[Saved entries]
(* ===== verification/TxNested.v ===== *)
(** * Nested transactions and the detector

    A transaction that is aborted inside of another one: the calls that PMDK traces
    and what the detector makes of them. *)
From stdpp Require Import base list strings sets gmap.
From S2P Require Import Prelude Trace Icl ShadowPM ShadowFacts Detector ByteSpec Refinement SegList Scenarios PinRun Instances.
From S2P Require Import Pmem PmemFacts Ulog UlogFacts LogChain Memops MemopsFacts UndoFacts UndoEnd UndoRecovery UndoInstances Lane LaneFacts LaneHold RedoFacts Palloc Ravl RavlTree RavlFacts TxRanges TxRangesFacts Tx TxOps TxRestore TxFacts TxAbort TxCommit TxSpec TxMoves TxInstances.
Open Scope Z_scope.
#[local] Set Default Proof Using "Type".

(** ** The entries of traced calls *)

Definition call_name (c : trace_call) : string * list Z :=
  match c with
  | pm_trace_tx_begin => ("pm_trace_tx_begin"%string, [])
  | pm_trace_tx_end => ("pm_trace_tx_end"%string, [])
  | pm_trace_tx_addr_add a n => ("pm_trace_tx_addr_add"%string, [a; n])
  end.
(** The event of a call: [ev] with another function and arguments. *)
Definition call_event (ev : event) (c : trace_call) : event :=
  let f := call_name c in
  Event f.1 (ev_return_ip ev) (ev_tid ev) f.2 (ev_result ev) (ev_ip ev) (ev_ea ev) (ev_read_size ev) (ev_write_size ev) (ev_deref ev).
Definition traced (ev : event) (cs : list trace_call) : list trace_entry_t := concat (map (λ c, call_entries (call_event ev c)) cs).

Section level.
Context {imap : Type → Type} {IM : IntervalMap imap} {iset : Type} {IS : IntervalSet iset}.
Context {IML : IntervalMapLaws imap} {ISL : IntervalSetLaws iset}.
Implicit Types (d : dstate imap iset).

(** Two begins and one end. *)
Lemma unbalanced_level ev d n :
  sh_wf (shadow (Detector.mem d)) → arr_ref (tx_level (shadow (Detector.mem d))) (ev_tid ev) = Some n → 0 ≤ n → n + 2 ≤ INT_MAX →
  ∃ d', update_all PRE_FAILURE (traced ev [pm_trace_tx_begin; pm_trace_tx_begin; pm_trace_tx_end]) d = Ok tt d' ∧
    arr_ref (tx_level (shadow (Detector.mem d'))) (ev_tid ev) = Some (n + 1).
Proof using IML ISL.
  intros Hwf Hn H0 H2. set (e o := TraceEntry o false (ev_tid ev) 0 0 0 (ev_return_ip ev) 0).
  change (traced ev _) with [e PM_TRACE_TX_BEGIN; e PM_TRACE_TX_BEGIN; e PM_TRACE_TX_END].
  pose proof (run_refines PRE_FAILURE [e PM_TRACE_TX_BEGIN; e PM_TRACE_TX_BEGIN; e PM_TRACE_TX_END] d Hwf) as Href.
  assert (∃ b, ref_run PRE_FAILURE [e PM_TRACE_TX_BEGIN; e PM_TRACE_TX_BEGIN; e PM_TRACE_TX_END] (abs (shadow (Detector.mem d))) = Some (b, []) ∧
    b_tx b (ev_tid ev) = Some (n + 1)) as (b&Hb&Hlev).
  { cbn [ref_run ref_step e operation func_ret tid]. unfold ref_tx_end. cbn. rewrite Hn. cbn. rewrite (proj2 (Z.eqb_neq n INT_MAX)) by lia. cbn.
    unfold fupd. rewrite !Z.eqb_refl. cbn. rewrite (proj2 (Z.eqb_neq (n + 1) INT_MAX)) by lia. cbn. rewrite !Z.eqb_refl. cbn.
    rewrite (proj2 (Z.leb_gt (n + 1 + 1) 0)), (proj2 (Z.eqb_neq (n + 1 + 1) 1)) by lia. cbn. eexists. split; [reflexivity|]. cbn.
    rewrite Z.eqb_refl. f_equal. lia. }
  assert (Forall entry_ok [e PM_TRACE_TX_BEGIN; e PM_TRACE_TX_BEGIN; e PM_TRACE_TX_END]) as Hok by repeat constructor.
  specialize (Href Hok). unfold wpe in Href. destruct (update_all _ _ d) as [[] d'|]; [|congruence].
  destruct Href as (b'&bad&Hb'&Habs&_). exists d'. split; [done|]. rewrite Hb in Hb'. injection Hb' as <- <-. rewrite <-Hlev. apply Habs.
Qed.
End level.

» What you need to do: As the answer, set down only the lines from the data above between the one holding "sh_wf (shadow (Detector.mem" and the one holding "assert (Forall entry_ok", inclusive, exactly as they read.

» Written response:
  sh_wf (shadow (Detector.mem d)) → arr_ref (tx_level (shadow (Detector.mem d))) (ev_tid ev) = Some n → 0 ≤ n → n + 2 ≤ INT_MAX →
  ∃ d', update_all PRE_FAILURE (traced ev [pm_trace_tx_begin; pm_trace_tx_begin; pm_trace_tx_end]) d = Ok tt d' ∧
    arr_ref (tx_level (shadow (Detector.mem d'))) (ev_tid ev) = Some (n + 1).
Proof using IML ISL.
  intros Hwf Hn H0 H2. set (e o := TraceEntry o false (ev_tid ev) 0 0 0 (ev_return_ip ev) 0).
  change (traced ev _) with [e PM_TRACE_TX_BEGIN; e PM_TRACE_TX_BEGIN; e PM_TRACE_TX_END].
  pose proof (run_refines PRE_FAILURE [e PM_TRACE_TX_BEGIN; e PM_TRACE_TX_BEGIN; e PM_TRACE_TX_END] d Hwf) as Href.
  assert (∃ b, ref_run PRE_FAILURE [e PM_TRACE_TX_BEGIN; e PM_TRACE_TX_BEGIN; e PM_TRACE_TX_END] (abs (shadow (Detector.mem d))) = Some (b, []) ∧
    b_tx b (ev_tid ev) = Some (n + 1)) as (b&Hb&Hlev).
  { cbn [ref_run ref_step e operation func_ret tid]. unfold ref_tx_end. cbn. rewrite Hn. cbn. rewrite (proj2 (Z.eqb_neq n INT_MAX)) by lia. cbn.
    unfold fupd. rewrite !Z.eqb_refl. cbn. rewrite (proj2 (Z.eqb_neq (n + 1) INT_MAX)) by lia. cbn. rewrite !Z.eqb_refl. cbn.
    rewrite (proj2 (Z.leb_gt (n + 1 + 1) 0)), (proj2 (Z.eqb_neq (n + 1 + 1) 1)) by lia. cbn. eexists. split; [reflexivity|]. cbn.
    rewrite Z.eqb_refl. f_equal. lia. }
  assert (Forall entry_ok [e PM_TRACE_TX_BEGIN; e PM_TRACE_TX_BEGIN; e PM_TRACE_TX_END]) as Hok by repeat constructor.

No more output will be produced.